Acting President Mohammad Mokhber, a relatively unknown first vice president until Sunday’s accident, assumed his role and even attended a meeting between Khamenei and Hamas leader Ismail Haniyeh on Wednesday.

Mashhad long served as a base for Raisi. In 2016, Khamenei appointed Raisi to head the Imam Reza charitable foundation, which runs a vast conglomerate of businesses and donations in Iran, as well as overseeing the shrine. It is one of many bonyads, or charitable foundations, fueled by donations or assets confiscated after Iran’s 1979 Islamic Revolution.

These foundations offer no public accounting of their expenditures and are answerable only to Iran’s supreme leader. The Imam Reza charity, known as “Astan-e Quds-e Razavi” in Farsi, is believed to be one of the largest in the country. Analysts estimate its value in the tens of billions of dollars as it owns nearly half the land in Mashhad, Iran’s second-largest city, about 750 kilometers (470 miles) east of Iran’s capital, Tehran. .

Raisi is the country’s first important politician buried in the shrine, which represents a great honor for the cleric. His father-in-law is the Friday prayer leader in the city.

The deaths of Raisi and Foreign Minister Hossein Amirabdollahian come as Iran continues to back militia groups across the Middle East to pressure its enemies, namely Israel and the United States. Mourners have sung against both nations at ceremonies.

State media circulated photographs Thursday showing a meeting between the paramilitary chief of Iran’s Revolutionary Guard and the head of its Quds Expeditionary Force and representatives of Hamas, Lebanon’s Hezbollah and Yemen’s Houthi rebels.

On Thursday morning, thousands of people dressed in black gathered along a main boulevard in the city of Birjand, where Raisi was once a member of the Assembly of Experts in Iran’s South Khorasan province, along of the border with Afghanistan. There and in Mashhad, mourners on the streets approached a truck carrying his coffin, and some threw scarves and other items at it for a blessing.

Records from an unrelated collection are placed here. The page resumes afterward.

(** The part of the compound statements behind their targets: [target] is the type assigned
    to, [rhsType] that of the right-hand side. *)
Definition checkCompound (ct : CompoundTarget) (op : string) (target rhsType : option tyref) (rhs : expr)
    : T unit :=
  tt ← infoOpt target;
  rt ← infoOpt rhsType;
  let needs what := "operator " +:+ quote op +:+ " requires " +:+ what +:+ ", got " in
  if bool_decide (op = "??=") then
    unlessKind is_pointer tt ("'??=' requires pointer " +:+ ct_coalesce ct +:+ ", got ");;
    unlessAssignable target rhsType (λ a b,
      "'??=' type mismatch: " +:+ ct_typeName ct +:+ " type " +:+ quote a +:+ ", cannot use " +:+ quote b)
  else
    (if ct_pointers ct && is_pointer tt && bool_decide (op ∈ ["+="; "-="]) then
       unlessKind isInteger rt ("pointer arithmetic " +:+ quote op +:+ " requires integer operand, got ")
     else
       let numeric := bool_decide (op ∈ arithmeticOps) in
       let integer := bool_decide (op ∈ integerOps) in
       (if numeric then unlessKind isNumeric tt (needs ("numeric " +:+ ct_what ct)) else mret ());;
       (if integer then unlessKind (ct_integers ct) tt (needs ("integer " +:+ ct_what ct)) else mret ());;
       (if numeric then unlessKind isNumeric rt (needs "numeric operand") else mret ());;
       (if integer then unlessKind isIntegerOrPointer rt (needs "integer operand") else mret ());;
       unlessAssignable target rhsType (λ a b,
         "type mismatch in " +:+ ct_form ct +:+ "compound assignment: " +:+ ct_typeName ct +:+ " type " +:+
         quote a +:+ ", cannot use " +:+ quote b));;
    checkDivision op rhs.

Definition checkCompoundAssignStmt (name op : string) (rhs : expr) : T unit :=
  withLocal name (λ varType,
    rhsType ← typeOf rhs;
    vt ← infoOpt varType;
    if bool_decide (op = "+=") && is_string vt then
      rt ← infoOpt rhsType;
      match rt with
      | Some t => when (negb (is_string rt))
          (errorS ("cannot concatenate 'string' with " +:+ quote (ti_name t) +:+ " using '+='"))
      | None => mret ()
      end
    else checkCompound variableTarget op varType rhsType rhs).

(** ** Fields *)

Definition noSuchField (t : TypeInfo) (name : string) : T walk :=
  errorS ("struct " +:+ quote (ti_name t) +:+ " has no field " +:+ quote name);; mret Stopped.

(** The loop over the fields; [prev] is the identifier before them. *)
Fixpoint walkFields (prev : string) (fields : list string) (current : option tyref) : T walk :=
  match fields with
  | [] => mret (Arrived current)
  | f :: fields =>
      current ← match current with Some p => q ← autoDeref p; mret (Some q) | None => mret None end;
      t ← infoOpt current;
      let notStruct := errorS (quote prev +:+ " is not a struct or union type");; mret Stopped in
      match t with
      | None => notStruct
      | Some t =>
          if hasKind TK.BitStruct t then
            if existsb (λ bf, bool_decide (bf_name bf = f) && negb (bf_isPadding bf)) (ti_bitFields t)
            then mret (AtBitField f)
            else errorS (quote (ti_name t) +:+ " has no field " +:+ quote f);; mret Stopped
          else if hasKind TK.Struct t || hasKind TK.Union t then
            match findField f (ti_fields t) with
            | Some fi => walkFields f fields (fi_typeInfo fi)
            | None => noSuchField t f
            end
          else notStruct
      end
  end.

(** Behind the walk; [k] goes on with the types of the field and of the right-hand side. *)
Definition assignField (w : walk) (rhs : expr) (k : option tyref → option tyref → T unit) : T unit :=
  match w with
  | Stopped => mret ()
  | AtBitField f =>
      rhsType ← typeOf rhs;
      rt ← infoOpt rhsType;
      match rt with
      | Some t => when (negb (hasKind TK.Integer t))
          (errorS ("bitstruct field " +:+ quote f +:+ " requires an integer value"))
      | None => mret ()
      end
  | Arrived t => rhsType ← typeOf rhs; k t rhsType
  end.

Definition fieldMismatch (form : string) (target rhsType : option tyref) : T unit :=
  unlessAssignable target rhsType (λ a b,
    "type mismatch in " +:+ form +:+ " assignment: expected " +:+ quote a +:+ ", got " +:+ quote b).

Definition checkFieldAssignStmt (name : string) (fields : list string) (rhs : expr) : T unit :=
  withLocal name (λ varType,
    if isConst name then errorS ("cannot assign to constant " +:+ quote name) else
    w ← walkFields name fields varType;
    assignField w rhs (fieldMismatch "field")).

Definition checkFieldCompoundAssignStmt (name : string) (fields : list string) (op : string) (rhs : expr)
    : T unit :=
  withLocal name (λ varType,
    w ← walkFields name fields varType;
    assignField w rhs (λ t rhsType, checkCompound fieldTarget op t rhsType rhs)).

(** ** Arrows *)

(** A type behind a pointer, and whether there was one. *)
Definition pointee (p : option tyref) (pointerBase : bool) : T (option tyref * bool) :=
  t ← infoOpt p;
  match t with
  | Some t => match hasKind TK.Pointer t, ti_pointeeType t with
              | true, Some q => mret (Some q, true)
              | _, _ => mret (p, pointerBase)
              end
  | None => mret (p, pointerBase)
  end.

Definition structOrUnion (t : option TypeInfo) : option TypeInfo :=
  match t with Some t => if hasKind TK.Struct t || hasKind TK.Union t then Some t else None | None => None end.

(** The fields before the arrow; [None] after an error. *)
Fixpoint walkBase (fields : list string) (current : option tyref) (pointerBase : bool)
    : T (option (option tyref * bool)) :=
  match fields with
  | [] => mret (Some (current, pointerBase))
  | f :: fields =>
      t ← infoOpt current;
      match structOrUnion t with
      | None => errorS ("cannot access field " +:+ quote f +:+ " on non-struct type");; mret None
      | Some t =>
          match findField f (ti_fields t) ≫= fi_typeInfo with
          | None => noSuchField t f;; mret None
          | Some p => r ← pointee (Some p) pointerBase; walkBase fields r.1 r.2
          end
      end
  end.

(** The type of the last field, behind the arrow, from a variable of type [varType]. *)
Definition arrowFrom (varType : option tyref) (ids : list string) : T (option tyref) :=
  r ← pointee varType false;
  b ← walkBase (tail (removelast ids)) r.1 r.2;
  match b with
  | None => mret None
  | Some (current, pointerBase) =>
      t ← infoOpt current;
      match structOrUnion t with
      | Some t =>
          if pointerBase : bool then
            match findField (List.last ids "") (ti_fields t) ≫= fi_typeInfo with
            | Some p => mret (Some p)
            | None => noSuchField t (List.last ids "");; mret None
            end
          else errorS "'->' requires pointer to struct or union";; mret None
      | None => errorS "'->' requires pointer to struct or union";; mret None
      end
  end.

Definition arrowField (ids : list string) (malformed : string) : T (option tyref) :=
  match ids with
  | name :: _ :: _ =>
      s ← getS;
      match locals_ (ty_checker s) !! name with
      | None => errorS ("undefined variable " +:+ quote name);; mret None
      | Some _ => arrowFrom (default None (ty_varTypes s !! name)) ids
      end
  | _ => errorS malformed;; mret None
  end.

Definition checkArrowAssignStmt (ids : list string) (rhs : expr) : T unit :=
  fieldType ← arrowField ids "malformed '->' assignment";
  match fieldType with
  | None => mret ()
  | Some _ => rhsType ← typeOf rhs; fieldMismatch "arrow" fieldType rhsType
  end.

Definition checkArrowCompoundAssignStmt (ids : list string) (op : string) (rhs : expr) : T unit :=
  fieldType ← arrowField ids "malformed '->' compound assignment";
  match fieldType with
  | None => mret ()
  | Some _ => rhsType ← typeOf rhs; checkCompound arrowTarget op fieldType rhsType rhs
  end.

(** ** Pointers *)

Definition checkDerefAssignStmt (target : string + expr) (rhs : expr) : T unit :=
  match target with
  | inl name =>
      withLocal name (λ varType,
        vt ← infoOpt varType;
        unlessKind is_pointer vt
          ("cannot dereference non-pointer variable " +:+ quote name +:+ " of type ");;
        typeOf rhs;; mret ())
  | inr e =>
      p ← typeOf e;
      t ← infoOpt p;
      unlessKind is_pointer t "cannot dereference non-pointer expression of type ";;
      typeOf rhs;; mret ()
  end.

(** The type behind a pointer, or null. *)
Definition pointeeOf (p : option tyref) : T (option tyref) :=
  t ← infoOpt p;
  mret match t with Some t => if hasKind TK.Pointer t then ti_pointeeType t else None | None => None end.

Definition checkDerefCompoundAssignStmt (target : string + expr) (op : string) (rhs : expr) : T unit :=
  let continue targetType :=
    rhsType ← typeOf rhs; checkCompound derefTarget op targetType rhsType rhs in
  match target with
  | inl name =>
      withLocal name (λ varType,
        q ← pointeeOf varType;
        match q with
        | None =>
            n ← nameT varType;
            errorS ("cannot dereference non-pointer variable " +:+ quote name +:+ " of type " +:+ quote n)
        | Some _ => continue q
        end)
  | inr e =>
      p ← typeOf e;
      q ← pointeeOf p;
      match q with
      | None => errorS "cannot dereference non-pointer expression"
      | Some _ => continue q
      end
  end.
(* ===== verification/AssignSafety.v ===== *)
(** * Checking an assignment is safe

    The triples of [ExprTypeSafety] for the statements of [AssignStmts].  An assignment to a
    variable is followed from the state it runs in, because it uses the variable again when its
    right-hand side is typed. *)

From S2P Require Import Prelude.
From S2P Require Import CxxLib.
From S2P Require Import TypeInfo.
From S2P Require Import Assign.
From S2P Require Import Traits.
From S2P Require Import Syntax.
From S2P Require Import ComptimeValue.
From S2P Require Import ConstEval.
From S2P Require Import Builtins.
From S2P Require Import Ownership.
From S2P Require Import Attributes.
From S2P Require Import Modules.
From S2P Require Import Imports.
From S2P Require Import ExprType.
From S2P Require Import ExprTypeSafety.
From S2P Require Import ExprTypeKeep.
From S2P Require Import Calls.
From S2P Require Import CallsKeep.
From S2P Require Import CallsSafety.
From S2P Require Import AssignStmts.
Local Open Scope nat_scope.

Notation any := (λ _ _, True).

(** ** What the steps keep *)

Section keep.
Context {L : Checker → Checker → Prop} `{!Later L}.
Context (g : Tables) (fuel : nat) (stmt : context).
(** A check that stops with an error is not silent. *)
Lemma silent_stop {A} stmt msg (k : T A) s a s' : leads reports k → ¬ silent (errorS stmt msg;; k) s a s'.
Proof. intros Hk H. apply silent_bind in H as (u & s1 & H1 & _); [by apply silent_errorS in H1|lead|by intros _]. Qed.

Lemma silent_notAssignable fuel l r s b s' : silent (notAssignable fuel l r) s b s' →
  s' = s ∧ (b = false → stores fuel (ty_env s) l r) ∧ (b = true → is_Some l ∧ is_Some r).
Proof.
  destruct l as [l|], r as [r|]; cbn [notAssignable]; try (intros [-> ->]%silent_ret; split_and!; [done| |done]; by intros _ p q).
  intros H. apply silent_bind in H as (ok & s1 & [H1 _] & H2); [|intros; lead..]. apply silent_ret in H2 as [-> ->].
  unfold assignableT, mbind, M_bind, getS in H1. destruct (isAssignable fuel (ty_env s) (Some l) (Some r)) as [b'| | |] eqn:E;
    cbn in H1; try done. simplify_eq. split_and!; [done| |by intros; split; eexists].
  intros Hb p q _ _. apply negb_false_iff in Hb as ->. done.
Qed.

(** Behind two names and an error. *)
Lemma silent_mismatch stmt (b : bool) l r (msg : string → string → string) (els : T unit) s u s' :
  leads reports els → silent (if b then x ← nameT l; y ← nameT r; errorS stmt (msg x y) else els) s u s' →
  b = false ∧ silent els s u s'.
Proof.
  intros Hels H. destruct b; [|done]. exfalso.
  apply silent_bind in H as (x & s1 & H1 & H2); [|intros; lead..].
  apply silent_bind in H2 as (y & s2 & H2 & H3); [|intros; lead..]. by apply silent_errorS in H3.
Qed.
Lemma leads_typedArgs : leads L (typedArgs position typeOf args).
Proof.
  unfold typedArgs. apply leads_bind; [|intros; lead]. apply leads_sequence, Forall_fmap, Forall_forall. intros e _. apply Htype.
Qed.
Lemma leads_argMismatch i p a : leads L (argMismatch fuel stmt name i p a).
Proof. unfold argMismatch. lead. Qed.
Hint Resolve leads_typedArgs leads_argMismatch : leads.
Lemma leads_argsAssignable params : ∀ i types, leads L (argsAssignable fuel stmt name i params types).
Proof. induction params as [|p params IH]; intros i [|a types]; cbn [argsAssignable]; lead. Qed.
Lemma leads_restAssignable el types : ∀ i, leads L (restAssignable fuel stmt name i el types).
Proof. induction types as [|a types IH]; intros i; cbn [restAssignable]; lead. Qed.
Lemma leads_wrongCountS b n ps k : leads L (wrongCountS stmt name args b n ps k).
Proof. unfold wrongCountS. lead. Qed.
Lemma leads_findArray es : leads L (findArray dimsOf es).
Proof. induction es; cbn [findArray]; lead. Qed.
Hint Resolve leads_argsAssignable leads_restAssignable leads_wrongCountS leads_findArray : leads.
Lemma leads_rejectsArrays : leads L (rejectsArrays g dimsOf stmt name args).
Proof. unfold rejectsArrays. lead. Qed.
Lemma leads_rejectPointers es : ∀ types, leads L (rejectCharPointers position es types).
Proof. induction es as [|e es IH]; intros [|a types]; cbn [rejectCharPointers]; lead. Qed.
Lemma leads_callLocal t : leads L (callLocal g fuel position typeOf stmt name args t).
Proof. unfold callLocal. lead. Qed.
Lemma leads_callFunction fn types : leads L (callFunction g ct fuel stmt name args fn types).
Proof. unfold callFunction. lead. Qed.
Lemma leads_callBuiltin sig types : leads L (callBuiltin g ct fuel stmt name args sig types).
Proof. unfold callBuiltin, builtinArgsInRange. lead. Qed.
Lemma leads_callMacro params : leads L (callMacro stmt name args params).
Proof. unfold callMacro. lead. Qed.
Hint Resolve leads_rejectsArrays leads_rejectPointers leads_callLocal leads_callFunction leads_callBuiltin leads_callMacro : leads.

Lemma leads_callStmt : templates_lead → leads L (checkCallStmt g ct st fuel position typeOf dimsOf stmt name args).
Proof.
  intros Ht. assert (Hg : ∀ tmpl types, genericFuncTemplates_ ct !! name = Some tmpl → leads L (callGeneric g st stmt name args tmpl types)).
  { intros tmpl types Hn. destruct (Ht tmpl Hn) as [Hc Hi]. unfold callGeneric. cbv zeta.
    pose proof (leads_infer stmt name (gf_typeParams tmpl) (gf_formals tmpl) types Hc). lead. }
  assert (Hk : ∀ types, leads L (callKnown g ct st fuel stmt name args types)).
  { intros types. unfold callKnown. destruct (genericFuncTemplates_ ct !! name) eqn:Hn; [by apply Hg|]. lead. }
  unfold checkCallStmt, callNamed. lead.
Qed.
End call_stmts.

(** ** Assignments and constants *)

Section assign.
Context {L : Checker → Checker → Prop} `{!Loose L}.
Context (g : Tables) (fuel : nat) (position : expr → context).
Context (resolveTypeSpec resolveTypeSpecInContext : option string → T (option tyref * Z)).
Context (constTypeSpec : string → option TypeInfo) (declarator : ExportedSymbol → option Declarator).
Context (resolveRest : expr → T (option tyref)) (restDims : expr → T Z).
Context (Hp : parameters_lead (L := L) resolveTypeSpec resolveTypeSpecInContext declarator resolveRest restDims).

Meanwhile, former Foreign Ministers Mohammed Javad Zarif and Ali Akbar Salehi and other dignitaries paid their respects to Amirabdollahian at Iran’s Foreign Ministry, where his coffin was displayed. His body was later buried in Shahr-e Rey, on the outskirts of Tehran, in the Abdol Azim shrine, another final resting place for those famous in Persian history.

“Give our regards to Soleimani,” said a religious singer as Amirabdollahian’s body was placed in its final resting place, referring to the slain general.

___

Associated Press writer Amir Vahdat in Tehran, Iran, contributed to this report.